それ以外では、4階建てだったのにエレベーターがなく、ご高齢の方からは「4階まで上がるのがきつい。」という声も多く聞かれましたし、部屋が狭くて住み難いということもありました。

地震のことは、気にされていましたか?

国領住宅の場所は割と地盤が良いので、皆さんさほど心配していませんでした。3.11 以降であれば違ったかもしれませんが、当時は地震についての話題はあまり出ませんでした。

建替え決議までの検討について

住戸の評価方法の調整で長期に及んだ検討期間

まずは、建替え検討開始から決議までの検討期間、例えば検討を始めてすぐに決議まで進んだのか、それとも時間を要したのか、というあたりからお聞きしていきたいと思います。時間がかかったという場合は、その理由も含めてお話いただけますでしょうか

最初に建替えの話が持ち上がったのは、私が入居した昭和59年より以前と聞いています。そう考えますと、決議までにはとても長い年数がかかっていますね。
時間のかかったことについては、国領住宅の場合、3Kと3DKと2種類の住戸があり、その評価方法の調整に手間取ったことがいちばんの理由ですね。

公社・公団分譲の古い団地ですと、住戸に面積のバリエーションがいくつかあるのに、土地の持分がみんな同じというケースがあります。国領もそうしたパターンで、その場合の評価の方法をどうするかという問題でしたね

ええ、土地の持分だけでなく管理費もみんな同じでしたから。

例えば、住戸の面積は違っても100世帯だから土地の持分は一律100分の1ということになると、土地部分についての評価は全員共通になってしまう。

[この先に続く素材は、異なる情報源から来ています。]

(** * EditTag: the tag-editing widget of web/src/components/edit-tag/index.tsx

    A shallow embedding of the component's event handlers and of the
    JavaScript string and array operations they call, followed by the
    properties of the add, remove and commit operations. *)

From Stdlib Require Import String Ascii NArith Bool List Lia.
Import ListNotations.

(** ** JavaScript strings

    A JavaScript string is a sequence of UTF-16 code units.  Every character
    [trim] treats as white space lies in the Basic Multilingual Plane, so the
    code-unit view is exact for the operations used here. *)

Module JS.

#[local] Open Scope N_scope.

Definition code_unit := N.
Definition jsstring := list code_unit.

(** An ASCII literal as a JavaScript string. *)
Definition lit (s : string) : jsstring :=
  map N_of_ascii (list_ascii_of_string s).

(** [a === b] on strings: same length, same code units. *)
Fixpoint str_eqb (a b : jsstring) : bool :=
  match a, b with
  | [], [] => true
  | x :: a', y :: b' => (x =? y) && str_eqb a' b'
  | _, _ => false
  end.

(** ToBoolean on a string: only the empty string is falsy. *)
Definition truthy (s : jsstring) : bool :=
  match s with
  | [] => false
  | _ :: _ => true
  end.

(** WhiteSpace and LineTerminator of ECMAScript: TAB, LF, VT, FF, CR, SP,
    NBSP, U+1680, U+2000..U+200A, LS, PS, U+202F, U+205F, U+3000, BOM. *)
Definition isWhiteSpace (c : code_unit) : bool :=
  ((9 <=? c) && (c <=? 13))
  || (c =? 32) || (c =? 160) || (c =? 5760)
  || ((8192 <=? c) && (c <=? 8202))
  || (c =? 8232) || (c =? 8233) || (c =? 8239) || (c =? 8287)
  || (c =? 12288) || (c =? 65279).

Fixpoint dropWhile {A : Type} (f : A -> bool) (l : list A) : list A :=
  match l with
  | [] => []
  | x :: l' => if f x then dropWhile f l' else l
  end.

Definition trimStart (s : jsstring) : jsstring := dropWhile isWhiteSpace s.
Definition trimEnd (s : jsstring) : jsstring :=
  rev (dropWhile isWhiteSpace (rev s)).

(** [String.prototype.trim] *)
Definition trim (s : jsstring) : jsstring := trimEnd (trimStart s).

(** [String.prototype.split] with a one-code-unit separator and no limit:
    the pieces between the occurrences of the separator, in order; a string
    without the separator (the empty string too) is returned as one piece. *)
Fixpoint split (sep : code_unit) (s : jsstring) : list jsstring :=
  match s with
  | [] => [[]]
  | c :: s' =>
      if c =? sep then [] :: split sep s'
      else match split sep s' with
           | piece :: rest => (c :: piece) :: rest
           | [] => [[c]]
           end
  end.

(** [Array.prototype.includes] on an array of strings (SameValueZero is
    string equality there). *)
Definition includes (arr : list jsstring) (x : jsstring) : bool :=
  existsb (str_eqb x) arr.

その上で、従前の権利の評価についてみんなが納得できる方法を考えないといけないということですよね。国領住宅は3Kと3DKでそれほど面積に違いはなかったのですが、それでも、評価の方法の決定までには、紆余曲折があったのですね

最終的には建替え決議をする前に方針を決めて整理したのですが、それまではいろいろありまして、時間がかかりました。